Pongamos en relación el dato de Público con el de otros periódicos. En España hay 25 periódicos con más lectores que Público. Nada menos que 25, según el propio EGM. Y eso que Público es el único diario cuyos datos corresponden solamente a 2008 (mientras todos los demás ofrecen un dato desde abril de 2007 a marzo de 2008) por lo que se ve favorecido por el periodo electoral, de mayor venta de ejemplares. Público tiene 12 veces menos lectores que El País (¡12!), 7 menos que El Mundo, y un tercio de los que tiene ABC y la mitad que La Razón. A esto hay que añadir que Público cuesta la mitad que la competencia (medio euro de lunes a jueves, y un euro de viernes a domingo). A esto hay que añadir que desde su salida se ha dedicado a hacer contínuos regalos, que llevaban a mucha gente a comprar el periódico, coger el regalo, y seguidamente tirarlo a la basura. Y, finalmente, de los 188.000 lectores diarios, 100.000 son de Madrid y 21.000 de Barcelona. Es decir, en provincias a Público ni se le espera.

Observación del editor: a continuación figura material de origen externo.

Lemma ValidateFields_timeAllocation_keeps f f' :
  ValidateFields_timeAllocation f = inr f' ->
  TaskItemChangeableFields.Task_ f' = TaskItemChangeableFields.Task_ f /\
  TaskItemChangeableFields.IsCompleted f' = TaskItemChangeableFields.IsCompleted f /\
  TaskItemChangeableFields.CompletedAt f' = TaskItemChangeableFields.CompletedAt f /\
  match TaskItemChangeableFields.TimeAllocation f with
  | Some s => 0 <= s /\
      TaskItemChangeableFields.TimeAllocation f' =
      Some (wrap64 (s * NANOSECONDS_IN_SECOND))
  | None => TaskItemChangeableFields.TimeAllocation f' = None
  end.
Proof.
  unfold ValidateFields_timeAllocation.
  destruct (TaskItemChangeableFields.TimeAllocation f) as [s|] eqn:Es.
  - destruct (s <? 0) eqn:E; [discriminate|]. intros Hv. injection Hv as <-.
    apply Z.ltb_ge in E. repeat split; auto.
  - intros Hv. injection Hv as <-. rewrite Es. repeat split; reflexivity.
Qed.

Lemma ValidateFields_priority_keeps f task f' :
  ValidateFields_priority f task = inr f' ->
  TaskItemChangeableFields.TimeAllocation f' = TaskItemChangeableFields.TimeAllocation f /\
  TaskItemChangeableFields.IsCompleted f' = TaskItemChangeableFields.IsCompleted f /\
  TaskItemChangeableFields.CompletedAt f' = TaskItemChangeableFields.CompletedAt f /\
  TaskChangeable.CompletedStatus (TaskItemChangeableFields.Task_ f') =
    TaskChangeable.CompletedStatus (TaskItemChangeableFields.Task_ f).
Proof. unfold ValidateFields_priority. intros Hv. stage_fields Hv. Qed.
(** * SQ4Bit GEMM kernels for ARM NEON (sqnbitgemm_kernel_neon.cpp)

    A shallow embedding of the 4-bit block-quantized GEMM kernel family of
    MLAS: the packed-size query, the nibble-interleaving packing transform,
    the activation quantizer, the float (CompFp32) row kernel and the
    integer (CompInt8) tiled kernels, together with the properties the
    design document states about them.

    Conventions.
    - Buffers reached through raw pointers are total maps from an element
      offset to a value ([mem T]); a pointer is the offset of its target and
      pointer arithmetic is addition of offsets.  A nullable pointer is an
      [option].
    - [std::byte], [uint8_t], [int8_t], [int32_t] values are integers in [Z];
      truncation and sign wrap-around are written out where an operation can
      leave the range.
    - [size_t] results of the size query are computed modulo [2^64].
    - float32 arithmetic is reached through the interface [Fp32Ops], with two
      instances: IEEE-754 binary32 with round-to-nearest-even
      ([Binary32], on [SpecFloat]) and exact rational arithmetic ([Exact]).
*)

From Stdlib Require Import ZArith List Lia Bool Arith PeanoNat.
From Stdlib Require Import QArith Qcanon Qround Qabs Lqa.
From Stdlib Require Import Floats.SpecFloat.
Import ListNotations.

Local Open Scope nat_scope.

(** ** Memory and loops *)

Definition mem (T : Type) : Type := nat -> T.

Definition store {T} (m : mem T) (p : nat) (v : T) : mem T :=
  fun q => if Nat.eqb q p then v else m q.

(** [for (i = 0; i < n; ++i) body] *)
Definition for_up {S} (n : nat) (body : nat -> S -> S) (s : S) : S :=
  fold_left (fun s i => body i s) (seq 0 n) s.

(** [for (i = i0; i < bound; i += step) body]; the fuel is the number of
    iterations still allowed. *)
Fixpoint for_loop {S} (fuel i bound step : nat) (body : nat -> S -> S) (s : S) : S :=
  match fuel with
  | O => s
  | S fuel' =>
      if i <? bound then for_loop fuel' (i + step) bound step body (body i s) else s
  end.

(** [a <= q < a + n] *)
Definition in_range (a n q : nat) : bool := (a <=? q) && (q <? a + n).

(** The same loop, returning also the value of the loop variable at exit. *)
Fixpoint for_loop_idx {S} (fuel i bound step : nat) (body : nat -> S -> S) (s : S)
    : nat * S :=
  match fuel with
  | O => (i, s)
  | S fuel' =>
      if i <? bound then for_loop_idx fuel' (i + step) bound step body (body i s)
      else (i, s)
  end.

Con todo esto, uno no acaba de entender de qué presume entonces Ignacio Escolar. ¿Es un buen dato vender 12 veces menos que El País siendo un pseudo-gratuito? Yo diría que no. La realidad es bien distinta a la que intenta dibujarnos Escolar. El periódico genera enormes pérdidas desde su salida. La plantilla que lo realiza es realmente inexperta, y con buena cantidad de becarios. Gran parte de la redacción original ha abandonado el periódico, y el fichaje de Ekaizer convierte a Público en un periódico bicéfalo.

El tiempo dirá si Público mejora sus datos y si Mediapro decide seguir manteniendo a flote un periódico que venía a hacer daño a El País y que al final está haciendo solamente daño a las cuentas de su propia empresa.